Module VCSandbox.
Class Methods (W SB Stream Cmd : Type) := {
  ID : SB → string;
  StatusContainer : SB → string → W → (ContainerStatus + error) * W;
  (** Only the length of the returned slice is used; the containers are
      given by their ids. *)
  GetAllContainers : SB → W → list string * W;
  IOStream : SB → string → string → W
             → (Stream * Stream * Stream + error) * W;
  EnterContainer : SB → string → Cmd → W → (Process + error) * W;
  WinsizeProcess : SB → string → string → N → N → W → option error * W;
}.
End VCSandbox.

(** Functions and constants of other packages and of files of the shim
    that are not among the sources. *)
Class Deps (W TtyIO : Type) := {
  (** [mount.UnmountAll(mount, flags)] *)
  mount_UnmountAll : string → Z → W → option error * W;
  (** [filepath.Join(a, b)] and [path.Join(a, b)] *)
  filepath_Join : string → string → string;
  path_Join : string → string → string;
  (** [oci.StateToOCIState] and [oci.StateStopped] *)
  oci_StateToOCIState : State → string;
  oci_StateStopped : string;
  (** [vc.StateStopped] *)
  vc_StateStopped : string;
  (** [(vc.ContainerType).IsSandbox] *)
  IsSandbox : string → bool;
  (** [newTtyIO(ctx, stdin, stdout, stderr, terminal)] of tty.go *)
  newTtyIO : string → string → string → bool → W → (TtyIO + error) * W;
  (** [service.pid]: a newly allocated local pid; the allocator's
      counter is kept with the world. *)
  service_pid : W → N * W;
}.

(** [syscall.SIGKILL] *)
Definition SIGKILL : Z := 9.

(** ** What a run does, in order

    Every call into a collaborator is recorded with its arguments and with
    the error it returned ([None] for [nil]); so are the launches of
    goroutines and the closing of channels. *)

Abbreviation loc := positive (only parsing).

Inductive event :=
| CallFetchSandbox (sid : string) (err : option error)
| CallSandboxStatusContainer (sandboxID cid : string)
    (status : ContainerStatus + error)
| CallStatusContainer (sid cid : string) (status : ContainerStatus + error)
| CallKillContainer (sid cid : string) (signal : Z) (all : bool)
    (err : option error)
| CallStopContainer (sid cid : string) (err : option error)
| CallDeleteContainer (sid cid : string) (err : option error)
| CallUnmountAll (target : string) (flags : Z) (err : option error)
| CallGetAllContainers (sandboxID : string) (len : nat)
| CallStopSandbox (sid : string) (err : option error)
| CallDeleteSandbox (sid : string) (err : option error)
| CallStartSandbox (sid : string) (err : option error)
| CallStartContainer (sid cid : string) (err : option error)
| CallIOStream (sandboxID cid pid : string) (err : option error)
| CallEnterContainer (sandboxID cid : string) (token : string + error)
| CallWinsizeProcess (sandboxID cid pid : string) (height width : N)
    (err : option error)
| CallNewTtyIO (stdin stdout stderr : string) (terminal : bool)
    (err : option error)
| GoIoCopy (exitIOch : option loc)
| GoWait (c : loc) (execID : string)
| Close (ch : loc).

(** Entries written through logrus. *)
Inductive log_entry :=
| Info (msg : string)
| Warn (err : error) (msg : string).

Definition is_Close (ch : loc) (ev : event) : bool :=
  match ev with Close ch' => bool_decide (ch' = ch) | _ => false end.

Definition is_GoIoCopy (ev : event) : bool :=
  match ev with GoIoCopy _ => true | _ => false end.

Definition is_CallNewTtyIO (ev : event) : bool :=
  match ev with CallNewTtyIO _ _ _ _ _ => true | _ => false end.

Definition is_CallStopContainer (ev : event) : bool :=
  match ev with CallStopContainer _ _ _ => true | _ => false end.

Definition is_CallKillContainer (ev : event) : bool :=
  match ev with CallKillContainer _ _ _ _ _ => true | _ => false end.

Definition is_CallIOStream (ev : event) : bool :=
  match ev with CallIOStream _ _ _ _ => true | _ => false end.

(** The error part of a Go result pair. *)
Definition err_of {A} (r : A + error) : option error :=
  match r with inl _ => None | inr err => Some err end.

(** [task.Status] of containerd. *)
Inductive task_Status :=
| StatusUnknown | StatusCreated | StatusRunning | StatusStopped
| StatusPaused | StatusPausing.

(** A channel [chan struct{}] on which nothing is ever sent: it is open or
    closed. *)
Inductive chan := ChanOpen | ChanClosed.

(** ** The state of the shim and the monad of its functions *)

(** How a function of the shim ends: it returns normally, it returns a
    non-nil [error], or the Go runtime panics (nil dereference, method call
    on a nil interface, close of a nil or closed channel). *)
Inductive outcome (A : Type) :=
| Ok (a : A)
| Err (err : error)
| Panic (why : string).
Arguments Ok {A} a.
Arguments Err {A} err.
Arguments Panic {A} why.

Section Shim.
Context {W SB Stream TtyIO Cmd : Type}.
Context `{!vci.VC W SB, !VCSandbox.Methods W SB Stream Cmd, !Deps W TtyIO}.

(** [tty] of exec.go. *)
Record tty := {
  tty_stdin : string;
  tty_stdout : string;
  tty_stderr : string;
  tty_height : N;
  tty_width : N;
  tty_terminal : bool;
}.

(** [exec]: the fields that start.go reads or writes.  [cmds] and [tty]
    are pointers, [None] when nil. *)
Record exec := {
  exec_cmds : option Cmd;
  exec_tty : option tty;
  exec_ttyio : option TtyIO;
  exec_id : string;
  exec_pid : N;
  exec_status : task_Status;
  exec_exitIOch : option loc;
}.

(** [container]: the fields that delete.go and start.go read or write,
    and the table of its execs.  [cType] is a [vc.ContainerType], a
    string type. *)
Record container := {
  container_id : string;
  container_cType : string;
  container_bundle : string;
  container_pid : N;
  container_stdin : string;
  container_stdout : string;
  container_stderr : string;
  container_terminal : bool;
  container_status : task_Status;
  container_exitIOch : option loc;
  container_ttyio : option TtyIO;
  container_execs : gmap string loc;
}.

(** [service]: the attached sandbox ([None] when nil), the id-indexed
    table of containers and the pid-indexed table of processes. *)
Record service := {
  sandbox : option SB;
  containers : gmap string loc;
  processes : gmap N string;
}.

Task to carry out: Which lines above carry the string "when"? Copy those lines.

Solved problem:
    are pointers, [None] when nil. *)
(** [service]: the attached sandbox ([None] when nil), the id-indexed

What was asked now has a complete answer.